-------- MATERIAL TO PROCESS
(** * Presence, friend graph and word-game coordination: a shallow embedding

    The definitions below follow the TypeScript sources of the application
    (components/WordleGame.tsx, contexts/AuthContext.tsx, contexts/GameContext,
    pages/Friends.tsx, services/friendService.ts, utils/tweetCache.ts).
    Documents of the document store are records, collections are finite maps
    or lists in query order, JS strings are [string] and [Date.now()] is an
    integer passed in by the caller.  All definitions come first; the
    statements about them follow in the second half of the file. *)

From Stdlib Require Import ZArith Bool Ascii String Permutation Sorted.
From stdpp Require Import gmap strings list sorting.

Local Open Scope string_scope.

(** ** components/WordleGame.tsx *)

Module Wordle.

(** [status: 'waiting' | 'active' | 'completed'] *)
Inductive GameStatus := waiting | active | completed.

#[global] Instance GameStatus_eq_dec : EqDecision GameStatus.
Proof. solve_decision. Defined.

(** [interface GameState]; [winner: string | null] is an option. *)
Record GameState := mkGameState {
  word : string;
  currentPlayer : string;
  player1 : string;
  player2 : string;
  player1Guesses : list string;
  player2Guesses : list string;
  status : GameStatus;
  winner : option string;
  createdAt : Z
}.

#[global] Instance GameState_eq_dec : EqDecision GameState.
Proof. solve_decision. Defined.

Definition WORDS : list string := [
  "FLUSH"; "WIPES"; "BIDET"; "STOOL"; "BOWEL"; "POTTY"; "SQUAT"; "PLUMB";
  "WATER"; "PAPER"; "CLEAN"; "SMELL"; "SPRAY"; "DRAIN"; "FLOAT"; "ROYAL";
  "WASTE"; "SEWER"; "PIPES"; "VALVE"; "BASIN"; "FECAL"; "URINE"; "POOPS";
  "POOHS"; "CRAPS"; "DUMPS"; "TURDS"; "DOOKS"; "LOAFS"; "SINKS"; "TANKS";
  "SEATS"; "LATCH"; "LEVER"; "CHAIN"; "KNOBS"; "HINGE"; "LOCKS"; "DOORS";
  "STALL"; "WALLS"; "TILES"; "GROUT"; "CAULK"; "DRIPS"; "LEAKS"; "CLOGS";
  "BACKS"; "FLOWS"; "SWIRL"; "WHIRL"; "SPINS"; "DROPS"; "FALLS"; "ROLLS";
  "SHEET"; "CLOTH"; "BRUSH"; "GOING"; "DOING"; "VISIT"; "BREAK"; "RELAX";
  "EMPTY"; "PURGE"; "EXPEL"; "GRUNT"; "PINCH"; "PRESS"; "SHITS"; "FORCE";
  "QUIET"; "PEACE"; "ALONE"; "SPACE"; "READS"; "PHONE"; "GAMES"; "TEXTS";
  "WAITS"; "HURRY"; "QUICK"; "RUSHS"; "TARDY"; "LATER"; "STINK"; "ODORS";
  "SCENT"; "WHIFF"; "FRESH"; "MISTS"; "VAPOR"; "STEAM"; "SCRUB"; "MOPUP";
  "RINSE"; "SHINE"; "GLEAM"; "GLOSS"; "SHEEN"; "SLICK"; "SLIME"; "GRIME";
  "FILTH"; "DIRTY"; "MUCKY"; "GRIMY"; "STAIN"; "MARKS"; "SPOTS"; "RINGS";
  "LINES"; "MOLDS"; "FUNGI"; "GERMS"; "VIRUS"; "BACTS"; "LYSOL"; "SOAPY";
  "SUDSY"; "SWIPE"; "SWEEP"; "FOAMS"; "BUBBL"; "FROTH"; "SWISH"; "BOWLS";
  "BASES"; "BENDS"; "TRAPS"; "FLAPS"; "PEDAL"; "TOUCH"; "SENSE"; "ROUND";
  "JOHNS"; "HEADS"; "ROOMS"; "CABIN"; "VENTS"; "PLUSH"; "THICK"; "ROUGH";
  "FOLDS"; "MOIST"; "WETTY"; "DRYER"; "TOWEL"; "SOAPS"; "HANDS"; "PALMS";
  "NAILS"; "FLOWS"; "DUCTS"; "MAINS"; "LINES"; "ROUTE"; "PUMPS"; "POWER";
  "BOOST"; "GATES"; "STOPS"; "BLOCK"; "CLOGS"; "DRIPS"; "DROPS"; "SPILL";
  "FLOOD"; "POOLS"; "SPINS"; "TWIST"; "SOUND"; "NOISE" ].

(** The [updates] object handed to [updateDoc]: [currentPlayer] is always
    present, exactly one of the two guess fields is, and [status] / [winner]
    only when the guess is correct. *)
Record Updates := mkUpdates {
  upd_player1Guesses : option (list string);
  upd_player2Guesses : option (list string);
  upd_currentPlayer : string;
  upd_status : option GameStatus;
  upd_winner : option string
}.

(** [updateDoc(gameRef, updates)]: a field-wise merge into the document. *)
Definition updateDoc (updates : Updates) (g : GameState) : GameState :=
  {| word := word g;
     currentPlayer := upd_currentPlayer updates;
     player1 := player1 g;
     player2 := player2 g;
     player1Guesses := default (player1Guesses g) (upd_player1Guesses updates);
     player2Guesses := default (player2Guesses g) (upd_player2Guesses updates);
     status := default (status g) (upd_status updates);
     winner := match upd_winner updates with
               | Some w => Some w
               | None => winner g
               end;
     createdAt := createdAt g |}.

(** What one call of [handleSubmitGuess] does: return silently, refuse with a
    message, or send [updates] and then show a message. *)
Inductive Outcome :=
  | Ignored
  | Refused (message : string)
  | Sent (updates : Updates) (message : string).

Definition handleSubmitGuess (gameState : option GameState)
    (currentUser : option string) (currentGuess : string) : Outcome :=
  match gameState, currentUser with
  | Some gameState, Some uid =>
      if negb (String.eqb (currentPlayer gameState) uid) then
        Refused "It's not your turn!"
      else if negb (Nat.eqb (String.length currentGuess) 5) then
        Refused "Your guess must be 5 letters!"
      else
        let isPlayer1 := String.eqb uid (player1 gameState) in
        let opponentId :=
          if isPlayer1 then player2 gameState else player1 gameState in
        let updatedGuesses :=
          ((if isPlayer1 then player1Guesses gameState
            else player2Guesses gameState) ++ [currentGuess])%list in
        let isCorrect := String.eqb currentGuess (word gameState) in
        let updates :=
          {| upd_player1Guesses :=
               if isPlayer1 then Some updatedGuesses else None;
             upd_player2Guesses :=
               if isPlayer1 then None else Some updatedGuesses;
             upd_currentPlayer := opponentId;
             upd_status := if isCorrect then Some completed else None;
             upd_winner := if isCorrect then Some uid else None |} in
        Sent updates (if isCorrect then "You won!" else "Guess submitted!")
  | _, _ => Ignored
  end.

(** The stored document after a call of [handleSubmitGuess] by [uid], the
    write going through.  The handler works on [gameState], the snapshot in
    the React state of its tab, and [updateDoc] merges the fields it
    computed from that snapshot into the document as it is [stored] at the
    time of the write. *)
Definition submitFrom (gameState : option GameState) (stored : GameState)
    (uid guess : string) : GameState :=
  match handleSubmitGuess gameState (Some uid) guess with
  | Sent updates _ => updateDoc updates stored
  | _ => stored
  end.

(** The same when the snapshot of the tab is the stored document. *)
Definition submitGuess (g : GameState) (uid guess : string) : GameState :=
  submitFrom (Some g) g uid guess.

(** A submission is accepted when it passes the turn and length checks. *)
Definition accepted (g : GameState) (uid guess : string) : bool :=
  match handleSubmitGuess (Some g) (Some uid) guess with
  | Sent _ _ => true
  | _ => false
  end.

(** The documents visited while a list of (player, guess) submissions is
    played from [g], the start included. *)
Fixpoint play (g : GameState) (moves : list (string * string))
    : list GameState :=
  match moves with
  | [] => [g]
  | (uid, guess) :: rest => g :: play (submitGuess g uid guess) rest
  end.

(** The document at the end of such a run. *)
Definition finish (g : GameState) (moves : list (string * string))
    : GameState :=
  foldl (λ g m, submitGuess g m.1 m.2) g moves.

(** Number of steps of a run at which [status] goes from ['active'] to
    ['completed']. *)
Fixpoint completions (run : list GameState) : nat :=
  match run with
  | g :: ((g' :: _) as rest) =>
      (if bool_decide (status g = active ∧ status g' = completed)
       then 1 else 0) + completions rest
  | _ => 0
  end.

(** Which of the three returns of the component renders. *)
Inductive Screen := LoadingScreen | GameOverScreen | GameScreen.

Definition screen (loading showGameOver : bool) (gameState : option GameState)
    : Screen :=
  if loading then LoadingScreen
  else match gameState with
       | Some g =>
           if showGameOver && bool_decide (status g = completed)
           then GameOverScreen else GameScreen
       | None => GameScreen
       end.

(** [gameState.status !== 'completed' && gameState.currentPlayer ===
    currentUser?.uid && renderKeyboard()]: the keyboard, and with it the
    Enter button, the only caller of [handleSubmitGuess]. *)
Definition keyboardRendered (loading showGameOver : bool)
    (gameState : option GameState) (currentUser : option string) : bool :=
  match screen loading showGameOver gameState, gameState, currentUser with
  | GameScreen, Some g, Some uid =>
      negb (bool_decide (status g = completed))
      && String.eqb (currentPlayer g) uid
  | _, _, _ => false
  end.

(** [disabled] attribute of the Enter button. *)
Definition enterDisabled (gameState : option GameState)
    (currentUser : option string) (currentGuess : string) : bool :=
  negb (Nat.eqb (String.length currentGuess) 5)
  || match gameState, currentUser with
     | Some g, Some uid => negb (String.eqb (currentPlayer g) uid)
     | Some g, None => true
     | None, _ => false
     end.

(** A click on Enter in a tab whose React state is [loading],
    [showGameOver] and [gameState]: nothing happens unless the button is on
    screen and enabled; then [handleSubmitGuess] runs on that state and
    writes to the [stored] document. *)
Definition clickEnterFrom (loading showGameOver : bool)
    (gameState : option GameState) (stored : GameState)
    (uid guess : string) : GameState :=
  if keyboardRendered loading showGameOver gameState (Some uid)
     && negb (enterDisabled gameState (Some uid) guess)
  then submitFrom gameState stored uid guess
  else stored.

(** The same when the snapshot of the tab is the stored document. *)
Definition clickEnter (loading showGameOver : bool) (g : GameState)
    (uid guess : string) : GameState :=
  clickEnterFrom loading showGameOver (Some g) g uid guess.

(** Letter classes of [renderGuessResult]: [bg-green-500], [bg-yellow-500]
    and the default grey. *)
Inductive LetterClass := exact | present | absent.

#[global] Instance LetterClass_eq_dec : EqDecision LetterClass.
Proof. solve_decision. Defined.

(** [gameState.word.includes(letter)] for a one-letter string. *)
Definition includes (w : string) (letter : ascii) : bool :=
  bool_decide (letter ∈ list_ascii_of_string w).

(** The class of the letter at index [i] of the guess. *)
Definition letterClass (w : string) (i : nat) (letter : ascii) : LetterClass :=
  if bool_decide (String.get i w = Some letter) then exact
  else if includes w letter then present
  else absent.

(** [guess.split('').map((letter, i) => ...)] *)
Definition renderGuessResult (w guess : string) : list LetterClass :=
  imap (letterClass w) (list_ascii_of_string guess).

(** *** Lazy initialization

    [initializeGame] reads the document and, when it is missing, writes a
    new one with [setDoc]; the two store calls are separate awaits, so the
    steps of two clients interleave.  A client is its parameters and its
    program counter. *)

Record Client := mkClient {
  c_uid : string;
  c_opponentId : string;
  c_randomIndex : nat;  (* Math.floor(Math.random() * WORDS.length) *)
  c_now : Z
}.

Inductive Pc :=
  | BeforeGet
  | AfterGet (docExists : bool)
  | Finished.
----------------
» **ASSIGNMENT**: Check each line of the records above for the word "when" and report how many lines have it, as a number only.

» **ANSWER TO THIS EXERCISE**: 5